> [Problem to work on] Copy the records exactly, every one of them.

-.-.-

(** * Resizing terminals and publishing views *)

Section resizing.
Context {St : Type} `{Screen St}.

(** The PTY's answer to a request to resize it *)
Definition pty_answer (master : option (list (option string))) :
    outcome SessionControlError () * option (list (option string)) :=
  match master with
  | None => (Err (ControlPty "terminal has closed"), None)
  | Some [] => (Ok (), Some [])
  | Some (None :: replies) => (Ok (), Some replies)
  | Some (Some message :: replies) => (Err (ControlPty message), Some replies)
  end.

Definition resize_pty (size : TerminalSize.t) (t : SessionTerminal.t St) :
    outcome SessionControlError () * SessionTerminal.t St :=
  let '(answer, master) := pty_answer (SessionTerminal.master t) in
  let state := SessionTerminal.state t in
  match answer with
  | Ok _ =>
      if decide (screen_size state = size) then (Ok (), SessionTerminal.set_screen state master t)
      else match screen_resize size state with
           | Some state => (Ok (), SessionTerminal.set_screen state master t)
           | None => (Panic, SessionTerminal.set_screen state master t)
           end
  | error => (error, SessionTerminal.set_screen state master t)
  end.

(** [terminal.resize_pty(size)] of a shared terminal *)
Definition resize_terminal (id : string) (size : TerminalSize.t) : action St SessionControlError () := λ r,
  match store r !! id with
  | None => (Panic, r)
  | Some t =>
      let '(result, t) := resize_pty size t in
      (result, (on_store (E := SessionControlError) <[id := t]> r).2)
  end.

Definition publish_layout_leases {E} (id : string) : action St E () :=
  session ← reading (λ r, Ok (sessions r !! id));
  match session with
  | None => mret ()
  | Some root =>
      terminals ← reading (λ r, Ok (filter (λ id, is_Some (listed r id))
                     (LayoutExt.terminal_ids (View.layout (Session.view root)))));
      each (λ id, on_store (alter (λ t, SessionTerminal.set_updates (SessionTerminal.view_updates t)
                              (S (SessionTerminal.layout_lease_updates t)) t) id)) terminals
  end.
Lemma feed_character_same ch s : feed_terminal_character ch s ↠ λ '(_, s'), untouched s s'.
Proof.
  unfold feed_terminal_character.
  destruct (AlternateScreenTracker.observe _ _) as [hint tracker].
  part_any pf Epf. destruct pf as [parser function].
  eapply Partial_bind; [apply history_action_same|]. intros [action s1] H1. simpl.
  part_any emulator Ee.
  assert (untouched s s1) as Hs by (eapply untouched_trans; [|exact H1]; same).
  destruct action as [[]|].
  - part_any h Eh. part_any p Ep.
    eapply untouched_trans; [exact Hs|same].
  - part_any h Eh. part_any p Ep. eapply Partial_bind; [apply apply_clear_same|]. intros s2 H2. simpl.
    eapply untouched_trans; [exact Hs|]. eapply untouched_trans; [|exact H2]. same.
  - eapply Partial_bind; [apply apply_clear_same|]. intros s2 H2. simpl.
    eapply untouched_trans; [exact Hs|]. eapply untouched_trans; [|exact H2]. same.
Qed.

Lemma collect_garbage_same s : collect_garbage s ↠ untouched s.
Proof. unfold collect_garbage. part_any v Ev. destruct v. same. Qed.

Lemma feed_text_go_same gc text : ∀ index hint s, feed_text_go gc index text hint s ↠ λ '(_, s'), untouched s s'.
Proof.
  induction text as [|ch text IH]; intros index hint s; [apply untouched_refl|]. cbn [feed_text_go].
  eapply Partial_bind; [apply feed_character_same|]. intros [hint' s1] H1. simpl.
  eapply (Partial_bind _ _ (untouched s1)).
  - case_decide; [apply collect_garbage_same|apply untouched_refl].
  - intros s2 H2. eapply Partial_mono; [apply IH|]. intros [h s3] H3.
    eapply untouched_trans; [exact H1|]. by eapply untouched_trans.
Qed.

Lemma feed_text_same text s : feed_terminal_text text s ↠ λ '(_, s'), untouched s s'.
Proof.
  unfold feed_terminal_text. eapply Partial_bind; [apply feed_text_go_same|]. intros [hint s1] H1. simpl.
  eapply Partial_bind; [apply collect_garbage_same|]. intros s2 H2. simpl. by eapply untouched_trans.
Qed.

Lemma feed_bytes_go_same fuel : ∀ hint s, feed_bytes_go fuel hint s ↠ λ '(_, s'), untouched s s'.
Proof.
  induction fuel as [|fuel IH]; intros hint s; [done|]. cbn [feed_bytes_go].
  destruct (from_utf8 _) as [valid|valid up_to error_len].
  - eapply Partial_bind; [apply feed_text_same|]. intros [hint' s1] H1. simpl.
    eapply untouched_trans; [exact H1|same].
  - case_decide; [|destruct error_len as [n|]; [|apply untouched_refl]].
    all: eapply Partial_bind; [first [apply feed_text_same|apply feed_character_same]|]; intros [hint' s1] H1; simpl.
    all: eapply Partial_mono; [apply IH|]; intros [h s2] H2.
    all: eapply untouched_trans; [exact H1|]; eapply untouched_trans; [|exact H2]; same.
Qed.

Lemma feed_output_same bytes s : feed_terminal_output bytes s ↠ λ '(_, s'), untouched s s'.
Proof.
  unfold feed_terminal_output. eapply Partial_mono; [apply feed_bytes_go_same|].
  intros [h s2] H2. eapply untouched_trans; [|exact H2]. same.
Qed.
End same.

-.-.-

> [Expected answer]
(** * Resizing terminals and publishing views *)

Section resizing.
Context {St : Type} `{Screen St}.

(** The PTY's answer to a request to resize it *)
Definition pty_answer (master : option (list (option string))) :
    outcome SessionControlError () * option (list (option string)) :=
  match master with
  | None => (Err (ControlPty "terminal has closed"), None)
  | Some [] => (Ok (), Some [])
  | Some (None :: replies) => (Ok (), Some replies)
  | Some (Some message :: replies) => (Err (ControlPty message), Some replies)
  end.

Definition resize_pty (size : TerminalSize.t) (t : SessionTerminal.t St) :
    outcome SessionControlError () * SessionTerminal.t St :=
  let '(answer, master) := pty_answer (SessionTerminal.master t) in
  let state := SessionTerminal.state t in
  match answer with
  | Ok _ =>
      if decide (screen_size state = size) then (Ok (), SessionTerminal.set_screen state master t)
      else match screen_resize size state with
           | Some state => (Ok (), SessionTerminal.set_screen state master t)
           | None => (Panic, SessionTerminal.set_screen state master t)
           end
  | error => (error, SessionTerminal.set_screen state master t)
  end.

(** [terminal.resize_pty(size)] of a shared terminal *)
Definition resize_terminal (id : string) (size : TerminalSize.t) : action St SessionControlError () := λ r,
  match store r !! id with
  | None => (Panic, r)
  | Some t =>
      let '(result, t) := resize_pty size t in
      (result, (on_store (E := SessionControlError) <[id := t]> r).2)
  end.

Definition publish_layout_leases {E} (id : string) : action St E () :=
  session ← reading (λ r, Ok (sessions r !! id));
  match session with
  | None => mret ()
  | Some root =>
      terminals ← reading (λ r, Ok (filter (λ id, is_Some (listed r id))
                     (LayoutExt.terminal_ids (View.layout (Session.view root)))));
      each (λ id, on_store (alter (λ t, SessionTerminal.set_updates (SessionTerminal.view_updates t)
                              (S (SessionTerminal.layout_lease_updates t)) t) id)) terminals
  end.
Lemma feed_character_same ch s : feed_terminal_character ch s ↠ λ '(_, s'), untouched s s'.
Proof.
  unfold feed_terminal_character.
  destruct (AlternateScreenTracker.observe _ _) as [hint tracker].
  part_any pf Epf. destruct pf as [parser function].
  eapply Partial_bind; [apply history_action_same|]. intros [action s1] H1. simpl.
  part_any emulator Ee.
  assert (untouched s s1) as Hs by (eapply untouched_trans; [|exact H1]; same).
  destruct action as [[]|].
  - part_any h Eh. part_any p Ep.
    eapply untouched_trans; [exact Hs|same].
  - part_any h Eh. part_any p Ep. eapply Partial_bind; [apply apply_clear_same|]. intros s2 H2. simpl.
    eapply untouched_trans; [exact Hs|]. eapply untouched_trans; [|exact H2]. same.
  - eapply Partial_bind; [apply apply_clear_same|]. intros s2 H2. simpl.
    eapply untouched_trans; [exact Hs|]. eapply untouched_trans; [|exact H2]. same.
Qed.

Lemma collect_garbage_same s : collect_garbage s ↠ untouched s.
Proof. unfold collect_garbage. part_any v Ev. destruct v. same. Qed.

Lemma feed_text_go_same gc text : ∀ index hint s, feed_text_go gc index text hint s ↠ λ '(_, s'), untouched s s'.
Proof.
  induction text as [|ch text IH]; intros index hint s; [apply untouched_refl|]. cbn [feed_text_go].
  eapply Partial_bind; [apply feed_character_same|]. intros [hint' s1] H1. simpl.
  eapply (Partial_bind _ _ (untouched s1)).
  - case_decide; [apply collect_garbage_same|apply untouched_refl].
  - intros s2 H2. eapply Partial_mono; [apply IH|]. intros [h s3] H3.
    eapply untouched_trans; [exact H1|]. by eapply untouched_trans.
Qed.

Lemma feed_text_same text s : feed_terminal_text text s ↠ λ '(_, s'), untouched s s'.
Proof.
  unfold feed_terminal_text. eapply Partial_bind; [apply feed_text_go_same|]. intros [hint s1] H1. simpl.
  eapply Partial_bind; [apply collect_garbage_same|]. intros s2 H2. simpl. by eapply untouched_trans.
Qed.

Lemma feed_bytes_go_same fuel : ∀ hint s, feed_bytes_go fuel hint s ↠ λ '(_, s'), untouched s s'.
Proof.
  induction fuel as [|fuel IH]; intros hint s; [done|]. cbn [feed_bytes_go].
  destruct (from_utf8 _) as [valid|valid up_to error_len].
  - eapply Partial_bind; [apply feed_text_same|]. intros [hint' s1] H1. simpl.
    eapply untouched_trans; [exact H1|same].
  - case_decide; [|destruct error_len as [n|]; [|apply untouched_refl]].
    all: eapply Partial_bind; [first [apply feed_text_same|apply feed_character_same]|]; intros [hint' s1] H1; simpl.
    all: eapply Partial_mono; [apply IH|]; intros [h s2] H2.
    all: eapply untouched_trans; [exact H1|]; eapply untouched_trans; [|exact H2]; same.
Qed.

Lemma feed_output_same bytes s : feed_terminal_output bytes s ↠ λ '(_, s'), untouched s s'.
Proof.
  unfold feed_terminal_output. eapply Partial_mono; [apply feed_bytes_go_same|].
  intros [h s2] H2. eapply untouched_trans; [|exact H2]. same.
Qed.
End same.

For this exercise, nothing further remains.